Architecture
The DataStax workflow engine is the key architectural component responsible for the orchestration of DSBulk Loader operations.
The main features are:
-
Configuration: The workflow engine collects user-supplied settings, merges them with default values and configures the loading/unloading operation to run.
-
Connection: The workflow engine handles the driver connection to:
-
Hyper-Converged Database (HCD) 1.0 databases
-
DataStax Enterprise (DSE) 5.1, 6.8, and 6.9 databases
-
Open source Apache Cassandra® 2.1 and later databases
-
The workflow engine manages the driver-specific settings, as well as supports authentication and SSL encryption.
-
Conversion: The engine handles data type conversions, e.g. boolean, number, date conversions from anything (typically, strings or raw bytes as emitted by a connector) to appropriate internal representations (typically, Java Temporal or Number objects).
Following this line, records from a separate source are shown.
(** Simple AI: attack more when the player is low, special when high.
    The ratio is taken for a player whose maximal health is not 0, as it
    is from [new Player()] on. *)
Definition chooseAction (player : Player.t) (e : t) : Rand EnemyAction :=
  let playerHealthPercent :=
    (inject_Z (Player.health player) / inject_Z (Player.maxHealth player))%Q in
  (rand <~ Math_random ;;
   rret (if Qltb playerHealthPercent 0.3 && Qltb rand 0.7 then attack
         else if Qltb 0.7 playerHealthPercent && Qltb rand 0.3 then special
         else attack))%rand.

Definition isAlive (e : t) : bool := bool_decide (0 < health e).
End Enemy.

Module ENEMY_TEMPLATES.
(* Light path enemies *)
Definition goblin (level : Z) : Enemy.t :=
  Enemy.new "Goblin" level "light"
    (30 + level * 5) (inject_Z (3 + level)) (2 + level) (inject_Z (4 + level))
    (20 + level * 5) [ITEM_TEMPLATES.healthPotion].
Definition knight (level : Z) : Enemy.t :=
  Enemy.new "Corrupted Knight" level "light"
    (50 + level * 8) (inject_Z (6 + level * 2)) (5 + level * 2) (inject_Z (2 + level))
    (40 + level * 8) [ITEM_TEMPLATES.ironSword; ITEM_TEMPLATES.chainmail].
Definition lightGuardian (level : Z) : Enemy.t :=
  Enemy.new "Light Guardian" level "light"
    (80 + level * 10) (inject_Z (8 + level * 2)) (6 + level * 2) (inject_Z (3 + level))
    (60 + level * 10) [ITEM_TEMPLATES.flameBlade; ITEM_TEMPLATES.crystalPlate].
(* Shadow path enemies *)
Definition shadowBeast (level : Z) : Enemy.t :=
  Enemy.new "Shadow Beast" level "shadow"
    (35 + level * 6) (5 + inject_Z level * 1.5)%Q (3 + level)
    (6 + inject_Z level * 1.5)%Q
    (25 + level * 6) [ITEM_TEMPLATES.healthPotion; ITEM_TEMPLATES.luckyCoin].
Definition darkMage (level : Z) : Enemy.t :=
  Enemy.new "Dark Mage" level "shadow"
    (40 + level * 7) (inject_Z (4 + level)) (3 + level) (inject_Z (5 + level))
    (45 + level * 9) [ITEM_TEMPLATES.ancientTome; ITEM_TEMPLATES.strengthElixir].
Definition shadowLord (level : Z) : Enemy.t :=
  Enemy.new "Shadow Lord" level "shadow"
    (100 + level * 12) (10 + inject_Z level * 2.5)%Q (7 + level * 2)
    (inject_Z (8 + level * 2))
    (80 + level * 15) [ITEM_TEMPLATES.shadowDagger; ITEM_TEMPLATES.ancientTome].
(** The statement of the loop body at which a failing allocation raises
    [MemoryError].  In b.py the retained item is the float made by the
    arithmetic itself, so the error can come from [a + b] (line 61), from
    [a *= SCALE_FACTOR] (line 66) or from [b *= SCALE_FACTOR] (line 67), all
    of them before [local_scale_count += 1] (line 68), or from the growth of
    the list in [history.append(b)] (line 70).  In c.py the retained item is
    the buffer allocated after the arithmetic (line 120). *)
Inductive alloc_site :=
| AtSum                   (* [a, b = b, a + b] *)
| AtScaleA                (* [a *= SCALE_FACTOR] *)
| AtScaleB                (* [b *= SCALE_FACTOR] *)
| AtRetain.               (* after the arithmetic: [append], [bytearray(...)] *)

(** Registers and rescale tally at the moment the error is raised at
    [site], in an iteration entered with registers [r] and tally [sc].  The
    two scaling statements run only when the new [b] exceeds [THRESHOLD]; in
    an iteration that does not scale, the allocation that follows them is
    the one of [AtRetain]. *)
Definition interrupted (site : alloc_site) (r : accum) (sc : Z) : accum * Z :=
  match site with
  | AtSum => (r, sc)                     (* the assignment has not happened *)
  | _ =>
      let r1 := fib_step r in
      if fgt (acc_b r1) THRESHOLD
      then match site with
           | AtScaleA => (r1, sc)
           | AtScaleB => (scale_a r1, sc)
           | _ => (scale_b (scale_a r1), sc + 1)
           end
      else (r1, sc)
  end.
Lemma startTask_focuses_answer_witness :
  taskHeap !! tasks taskState = Some storedTasks
  /\ complete_ok "ghost" = inr startedTask
  /\ exists st' h' items',
      startTask complete_ok "ghost" taskState taskHeap = Some (st', h')
      /\ focusedTask st' = Some startedTask
      /\ h' !! tasks st' = Some items'.
Proof.
  assert (H1 : taskHeap !! tasks taskState = Some storedTasks)
    by reflexivity.
  assert (H2 : complete_ok "ghost" = inr startedTask) by reflexivity.
  split; [exact H1|]. split; [exact H2|].
  destruct (startTask_focuses_answer complete_ok "ghost" taskState
              taskHeap storedTasks startedTask H1 H2)
    as (st' & h' & items' & Hrun & Hfocus & Hget & _).
  exists st', h', items'.
  split; [exact Hrun|]. split; [exact Hfocus|exact Hget].
Defined.

Lemma createTask_appends_witness :
  taskHeap !! tasks taskState = Some storedTasks
  /\ createTask (fun _ => inl (Js.ErrorObj "Bad Request"))
       (mkTaskCreate "Read" None None None None None None None)
       taskState taskHeap
     = Some (None, set_error (Some "Bad Request") taskState, taskHeap).
Proof.
  assert (H : taskHeap !! tasks taskState = Some storedTasks)
    by reflexivity.
  split; [exact H|].
  exact (createTask_appends (fun _ => inl (Js.ErrorObj "Bad Request"))
           (mkTaskCreate "Read" None None None None None None None)
           taskState taskHeap storedTasks H).
Defined.

End TaskStoreMore.

(** * More about the offline queue *)

Module OfflineMore.

Import Offline OfflineHook Described MoreDescribed.

Local Open Scope list_scope.

Lemma NoDup_fmap_app_cons {A K} (key : A -> K) kept x rest :
  NoDup (key <$> (kept ++ x :: rest)) -> NoDup (key <$> (kept ++ rest)).
Proof.
  rewrite !fmap_app, fmap_cons, !NoDup_app, NoDup_cons.
  intros (Hkept & Hdisj & _ & Hrest). split; [done|]. split; [|done].
  intros k Hk Hin. apply (Hdisj k Hk). by apply list_elem_of_further.
Qed.

Lemma filter_all {A} (f : A -> bool) (l : list A) :
  (forall x, x ∈ l -> f x = true) -> List.filter f l = l.
Proof.
  induction l as [|x l IH]; intros Hall; [done|]. simpl.
  rewrite (Hall x) by apply list_elem_of_here.
  rewrite IH; [done|]. intros y Hy. apply Hall. by apply list_elem_of_further.
Qed.

Lemma filter_none {A} (f : A -> bool) (l : list A) :
  (forall x, x ∈ l -> f x = false) -> List.filter f l = [].
Proof.
  induction l as [|x l IH]; intros Hall; [done|]. simpl.
  rewrite (Hall x) by apply list_elem_of_here.
  apply IH. intros y Hy. apply Hall. by apply list_elem_of_further.
Qed.

(** Deleting the key of one record of a store without duplicate keys
    removes that record and nothing else. *)
Lemma filter_out_key {A K} `{EqDecision K} (key : A -> K)
    (kept : list A) (x : A) (rest : list A) :
  NoDup (key <$> (kept ++ x :: rest)) ->
  List.filter (fun r => negb (bool_decide (key r = key x)))
              (kept ++ x :: rest)
  = kept ++ rest.
Proof.
  intros Hnodup. rewrite fmap_app, fmap_cons in Hnodup.
  apply NoDup_app in Hnodup as (_ & Hdisj & Hrest).
  apply NoDup_cons in Hrest as [Hx _].
  rewrite List.filter_app. simpl.
  rewrite bool_decide_eq_true_2 by done. simpl.
  rewrite !filter_all; [done| |].
  - intros y Hy. apply negb_true_iff, bool_decide_eq_false.
    intros Heq. apply Hx. rewrite <- Heq. by apply list_elem_of_fmap_2.
  - intros y Hy. apply negb_true_iff, bool_decide_eq_false.
    intros Heq. apply (Hdisj (key y)); [by apply list_elem_of_fmap_2|].
    rewrite Heq. apply list_elem_of_here.
Qed.

(** *** Adding and removing entries *)

(** No queued intent has the key that the generator hands out next. *)
Lemma next_key_unused db r :
  queueReady db ->
  r ∈ getPendingIntents db ->
  intent_id r <> Some (keyGenerator (pending_intents db)).
Proof.
  intros [(_ & Hkeys & _) _] Hr Hid.
  destruct (Hkeys r Hr) as (k & Hk & _ & Hlt).
  rewrite Hk in Hid. injection Hid as ->. lia.
Qed.

(** X16. [addPendingIntent] on a valid queue resolves with the key that the
    generator assigns, which no queued intent has; the new record, with
    that key, is the last of the queue, the other records and the task
    queue are as before, and the queue is valid again. *)
Theorem addPendingIntent_fresh text context nowISO db :
  queueReady db ->
  let id := (addPendingIntent text context nowISO db).1 in
  let db' := (addPendingIntent text context nowISO db).2 in
  (forall r, r ∈ getPendingIntents db -> intent_id r <> Some id)
  /\ getPendingIntents db'
     = (getPendingIntents db
        ++ [mkPendingIntent (Some id) text context nowISO])%list
  /\ getPendingTasks db' = getPendingTasks db
  /\ (0 < id)%N
  /\ queueReady db'.
Proof.
  intros [Hvalid Hgen]. cbv zeta.
  destruct (OfflineFacts.addPendingIntent_valid text context nowISO db
              Hvalid Hgen) as [Hvalid' Hgen'].
  split; [|split; [reflexivity|split; [reflexivity|split; [exact Hgen|]]]].
  - intros r Hr. by apply next_key_unused.
  - by split.
Qed.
It also handles
NULL
andUNSET
values. -
Mapping: The engine analyzes metadata gathered from the driver and infers the appropriate
INSERT
orSELECT
prepared statement, then checks this information against user-supplied information about the data source, to infer the bound variables to use. -
Monitoring: The engine reports metrics about all its internal components, mainly the connector and the bulk executor.
-
Error Handling: The engine handles errors from both connectors and the bulk executor, and reports read, parse, and write failures. These are redirected to a configurable "bad file" that contains sources that could not be loaded.